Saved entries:
(* ===== verification/ChainFacts.v ===== *)
(** * Correctness of libraries, managers and lookup

    Libraries keep their chains, and managers their libraries, in priority
    order with unique ids; lookup finds what they hold; and what the searches
    of a context return. *)

From S2P Require Import Prelude Values Syntax State Collections Env Linker Chains.

(** ** Libraries *)

Definition sorted_chains (cs : list ProcessChain) : Prop :=
  StronglySorted (key_le chain_priority) cs.

Definition lib_wf (l : ProcessChainLib) : Prop :=
  sorted_chains (lib_chains l) /\ NoDup (map chain_id (lib_chains l)).

Lemma existsb_id {A} (id : A -> string) x l :
  existsb (fun d => String.eqb (id d) x) l = bool_decide (x ∈ map id l).
Proof.
  apply eq_bool_prop_intro. rewrite bool_decide_spec, Is_true_true, existsb_exists, list_elem_of_fmap.
  split.
  - intros (d & Hd & Hx%String.eqb_eq). exists d. split; [done|]. by apply list_elem_of_In.
  - intros (d & -> & Hd). exists d. rewrite String.eqb_refl. split; [by apply list_elem_of_In|done].
Qed.

Section keyed.
Context {A : Type} (id : A -> string).
Implicit Types (l : list A) (x d : A).

Abbreviation find_id i l := (List.find (fun d => String.eqb (id d) i) l).

Lemma find_id_Some i l d :
  NoDup (map id l) -> find_id i l = Some d <-> d ∈ l /\ id d = i.
Proof.
  intros Hn. split.
  - intros [Hd Hi%String.eqb_eq]%find_some. split; [by apply list_elem_of_In|done].
  - intros [Hd <-]. induction l as [|y l IH]; [set_solver|]. simpl in *.
    apply NoDup_cons in Hn as [Hy Hn]. apply elem_of_cons in Hd as [->|Hd].
    + by rewrite String.eqb_refl.
    + destruct (String.eqb_spec (id y) (id d)) as [E|_]; [|by apply IH].
      destruct Hy. rewrite E. by apply list_elem_of_fmap_2.
Qed.

Lemma find_id_None i l : find_id i l = None <-> i ∉ map id l.
Proof.
  induction l as [|y l IH]; simpl; [set_solver|].
  destruct (String.eqb_spec (id y) i) as [->|Hn]; [set_solver|]. rewrite IH. set_solver.
Qed.

(** Adding an element with a new id to a list kept in priority order. *)
Lemma add_sorted (prio : A -> Z) l x :
  NoDup (map id l) -> id x ∉ map id l ->
  let l' := sort_by_key prio (l ++ [x]) in
  StronglySorted (key_le prio) l' /\ NoDup (map id l') /\
  (forall k, filter (fun y => prio y = k) l' = filter (fun y => prio y = k) (l ++ [x])) /\
  (forall i, find_id i l' = if String.eqb (id x) i then Some x else find_id i l).
Proof.
  intros Hn Hx l'. assert (Hp : l' ≡ₚ x :: l).
  { unfold l'. rewrite sort_by_key_Permutation. by rewrite Permutation_app_comm. }
  assert (Hn' : NoDup (map id l')) by (rewrite Hp; by constructor).
  repeat split; [apply sort_by_key_sorted|done|intros; apply sort_by_key_stable|].
  intros i. destruct (String.eqb_spec (id x) i) as [<-|Hi].
  - apply find_id_Some; [done|]. rewrite Hp. set_solver.
  - destruct (find_id i l) as [d|] eqn:E.
    + apply find_id_Some in E; [|done]. apply find_id_Some; [done|]. rewrite Hp. set_solver.
    + apply find_id_None in E. apply find_id_None. rewrite Hp. set_solver.
Qed.
End keyed.

(** Adding a chain to a library succeeds exactly when its id is new; the
    chains stay in priority order, chains of equal priority in the order they
    were added, and lookup finds the new chain and every old one. *)
Theorem add_chain_spec (l : ProcessChainLib) (c : ProcessChain) :
  lib_wf l ->
  match add_chain l c with
  | Err _ => exists d, find_chain (lib_chains l) (chain_id c) = Some d
  | Ok l' =>
      find_chain (lib_chains l) (chain_id c) = None /\ lib_wf l' /\
      (forall k, filter (fun y => chain_priority y = k) (lib_chains l')
               = filter (fun y => chain_priority y = k) (lib_chains l ++ [c])) /\
      (forall i, find_chain (lib_chains l') i
               = if String.eqb (chain_id c) i then Some c else find_chain (lib_chains l) i)
  end.
Proof.
  intros [Hs Hn]. unfold add_chain. rewrite existsb_id. case_bool_decide as Hc.
  - unfold find_chain. destruct (List.find _ _) eqn:E; [by eexists|].
    by destruct (proj1 (find_id_None chain_id _ _) E).
  - destruct (add_sorted chain_id chain_priority (lib_chains l) c Hn Hc) as (H1 & H2 & H3 & H4).
    split; [by apply (find_id_None chain_id)|]. by repeat split.
Qed.

Definition sample_chain (id : string) (priority : Z) : ProcessChain :=
  mkProcessChain id priority [].

Lemma add_chain_spec_witness :
  match add_chain (lib_new ListLib "lib" 0 [sample_chain "a" 1]) (sample_chain "b" 0) with
  | Ok l' => find_chain (lib_chains l') "a" = Some (sample_chain "a" 1)
  | Err _ => False
  end.
Proof.
  pose proof (add_chain_spec (lib_new ListLib "lib" 0 [sample_chain "a" 1]) (sample_chain "b" 0)) as Hs.
  destruct Hs as (_ & _ & _ & Hf).
  - split; repeat constructor. set_solver.
  - exact (Hf "a").
Defined.

(** ** Managers *)

Definition libs_wf (libs : list ProcessChainLib) : Prop :=
  StronglySorted (key_le lib_priority) libs /\ NoDup (map lib_id libs).

Lemma remove_lib_elem libs i l :
  NoDup (map lib_id libs) ->
  l ∈ snd (remove_lib libs i) <-> l ∈ libs /\ lib_id l <> i.
Proof.
  induction libs as [|x libs IH]; simpl; intros Hn; [set_solver|].
  apply NoDup_cons in Hn as [Hx Hn]. destruct (String.eqb_spec (lib_id x) i) as [<-|Hi]; simpl.
  - split; [|set_solver]. intros Hl. split; [set_solver|]. intros E. apply Hx. rewrite <- E.
    by apply list_elem_of_fmap_2.
  - destruct (remove_lib libs i) as [r rest]. simpl in *. rewrite !elem_of_cons, IH by done.
    set_solver.
Qed.

Lemma remove_lib_found libs i : fst (remove_lib libs i) = find_lib libs i.
Proof.
  induction libs as [|x libs IH]; [done|]. simpl. unfold find_lib in *. simpl.
  destruct (String.eqb (lib_id x) i); [done|]. destruct (remove_lib libs i). done.
Qed.

(** A manager keeps its libraries in priority order with unique ids;
    adding a library succeeds exactly when its id is new and makes it and no
    other library visible; removing one returns it and hides it alone. *)
Theorem add_remove_lib_spec (libs : list ProcessChainLib) (l : ProcessChainLib) :
  libs_wf libs ->
  match add_lib libs l with
  | Err _ => exists d, find_lib libs (lib_id l) = Some d
  | Ok libs' =>
      find_lib libs (lib_id l) = None /\ libs_wf libs' /\
      (forall i, find_lib libs' i = if String.eqb (lib_id l) i then Some l else find_lib libs i) /\
      fst (remove_lib libs' (lib_id l)) = Some l /\
      (forall d, d ∈ snd (remove_lib libs' (lib_id l)) <-> d ∈ libs)
  end.
Proof.
  intros [Hs Hn]. unfold add_lib. rewrite existsb_id. case_bool_decide as Hc.
  - unfold find_lib. destruct (List.find _ _) eqn:E; [by eexists|].
    by destruct (proj1 (find_id_None lib_id _ _) E).
  - destruct (add_sorted lib_id lib_priority libs l Hn Hc) as (H1 & H2 & H3 & H4).
    split; [by apply (find_id_None lib_id)|]. split; [done|]. split; [done|].
    rewrite remove_lib_found. unfold find_lib. rewrite H4, String.eqb_refl. split; [done|].
    intros d. rewrite remove_lib_elem by done. rewrite sort_by_key_Permutation, elem_of_app.
    rewrite list_elem_of_singleton. split; [naive_solver|]. intros Hd. split; [by left|].
    intros E. apply Hc. rewrite <- E. by apply list_elem_of_fmap_2.
Qed.

Definition sample_lib (k : LibKind) (id : string) (priority : Z) (cs : list ProcessChain)
  : ProcessChainLib := lib_new k id priority cs.

Lemma add_remove_lib_spec_witness :
  match add_lib [sample_lib ListLib "x" 1 []] (sample_lib ListLib "y" 0 []) with
  | Ok libs' => fst (remove_lib libs' "y") = Some (sample_lib ListLib "y" 0 [])
  | Err _ => False
  end.
Proof.
  pose proof (add_remove_lib_spec [sample_lib ListLib "x" 1 []] (sample_lib ListLib "y" 0 [])) as Hs.
  destruct Hs as (_ & _ & _ & Hr & _).
  - split; repeat constructor. set_solver.
  - exact Hr.
Defined.

(** ** Searches over all libraries *)

(** The library holds no chain [id] and says so without an error. *)
Definition lib_passes (id : string) (l : ProcessChainLib) : Prop :=
  lib_kind l = ListLib /\ find_chain (lib_chains l) id = None.

(** A search without a library id goes through the libraries in order: it
    finds the first one that holds the chain if no constant library before it
    lacks the chain, and fails at the first constant library that does. *)
Theorem search_libs_chain_spec (libs : list ProcessChainLib) (id : string) :
  match search_libs_chain libs id with
  | Ok (Some (l, c)) =>
      exists pre post, libs = pre ++ l :: post /\ Forall (lib_passes id) pre /\
        find_chain (lib_chains l) id = Some c
  | Ok None => Forall (lib_passes id) libs
  | Err _ =>
      exists pre l post, libs = pre ++ l :: post /\ Forall (lib_passes id) pre /\
        lib_kind l = ConstListLib /\ find_chain (lib_chains l) id = None
  end.
Proof.
  induction libs as [|l libs IH]; simpl; [constructor|].
  unfold lib_get_chain. destruct (find_chain (lib_chains l) id) as [c|] eqn:Ef.
  { by exists [], libs. }
  destruct (lib_kind l) eqn:Ek; simpl.
  - assert (lib_passes id l) by done.
    destruct (search_libs_chain libs id) as [[[l' c]|]|].
    + destruct IH as (pre & post & -> & Hp & Hf). exists (l :: pre), post. by repeat constructor.
    + by constructor.
    + destruct IH as (pre & l' & post & -> & Hp & Hf). exists (l :: pre), l', post.
      split; [done|]. split; [by constructor|done].
  - by exists [], l, libs.
Qed.

(** Every library of a linked manager is a constant one. *)
Lemma link_manager_const `{CommandParserFactory} p libs libs' :
  link_manager p libs = Ok libs' -> forall l, l ∈ libs' -> lib_kind l = ConstListLib.
Proof.
  intros Hm l Hl. apply mapR_Ok in Hm. apply list_elem_of_lookup in Hl as [i Hi].
  destruct (Forall2_lookup_r _ _ _ _ _ Hm Hi) as (l0 & _ & Hk).
  apply rbind_Ok in Hk as (cs & _ & [= <-]). done.
Qed.

(** In a linked program a chain that the current library does not hold is
    never found without a library id: the search fails instead of going on to
    the other libraries, whether they hold the chain or not. *)
Theorem linked_search_stays_local `{CommandParserFactory} p libs (ctx : Context)
    (l : ProcessChainLib) (id : string) (st : state) :
  link_manager p libs = Ok (ctx_libs ctx) -> l ∈ ctx_libs ctx ->
  current_lib st = Some l -> find_chain (lib_chains l) id = None ->
  (forall c, current_chain st = Some c -> chain_id c <> id) ->
  search_chain ctx None id st = (Fail "Process chain with id not found", st).
Proof.
  intros Hk Hin Hl Hf Hc. pose proof (link_manager_const p libs _ Hk l Hin) as Hkind.
  unfold search_chain, bind, gets, lib_get_chain. rewrite Hl. simpl lib_matches.
  rewrite Hf, Hkind. destruct (current_chain st) as [c|] eqn:E; [|done].
  destruct (String.eqb_spec (chain_id c) id) as [Hi|_]; [|done]. by destruct (Hc c).
Qed.

Definition no_parsers : CommandParserFactory := {| get_parser := fun _ => None |}.

Lemma linked_search_stays_local_witness :
  let cur := sample_lib ConstListLib "main" 0 [] in
  search_chain (mkContext [cur; sample_lib ConstListLib "other" 1 [sample_chain "helper" 0]]
      (mkEnvManager 0 0 0 0 default_policy))
    None "helper" (set_stack [FLib cur] empty_state)
  = (Fail "Process chain with id not found", set_stack [FLib cur] empty_state).
Proof.
  apply (@linked_search_stays_local no_parsers (mkParserContext ∅ ∅)
    [sample_lib ListLib "main" 0 []; sample_lib ListLib "other" 1 [sample_chain "helper" 0]])
    with (l := sample_lib ConstListLib "main" 0 []).
  - reflexivity.
  - left.
  - reflexivity.
  - reflexivity.
  - intros c Hc. discriminate Hc.
Defined.

(** a search without a library id for a chain that no library holds does
    not report a missing chain: it panics on the absent id. *)
Theorem search_missing_chain_panics (ctx : Context) (id : string) (st : state) :
  current_lib st = None -> Forall (lib_passes id) (ctx_libs ctx) ->
  search_chain ctx None id st = (Panicked "called Option::unwrap on a None value", st).
Proof.
  intros Hl Hp. unfold search_chain, bind, gets. rewrite Hl. simpl.
  assert (search_libs_chain (ctx_libs ctx) id = Ok None) as ->; [|done].
  induction Hp as [|l libs [Hk Hf] _ IH]; [done|]. simpl. unfold lib_get_chain.
  by rewrite Hf, Hk.
Qed.

Lemma search_missing_chain_panics_witness :
  search_chain (mkContext [sample_lib ListLib "x" 0 []] (mkEnvManager 0 0 0 0 default_policy))
    None "a" empty_state = (Panicked "called Option::unwrap on a None value", empty_state).
Proof.
  apply search_missing_chain_panics; [reflexivity|]. repeat constructor.
Defined.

Problem requirements:
Return, exactly, the lines from the first line of the records above to the line containing "(** ** Libraries *)", both included.

Result:
(* ===== verification/ChainFacts.v ===== *)
(** * Correctness of libraries, managers and lookup

    Libraries keep their chains, and managers their libraries, in priority
    order with unique ids; lookup finds what they hold; and what the searches
    of a context return. *)

From S2P Require Import Prelude Values Syntax State Collections Env Linker Chains.

(** ** Libraries *)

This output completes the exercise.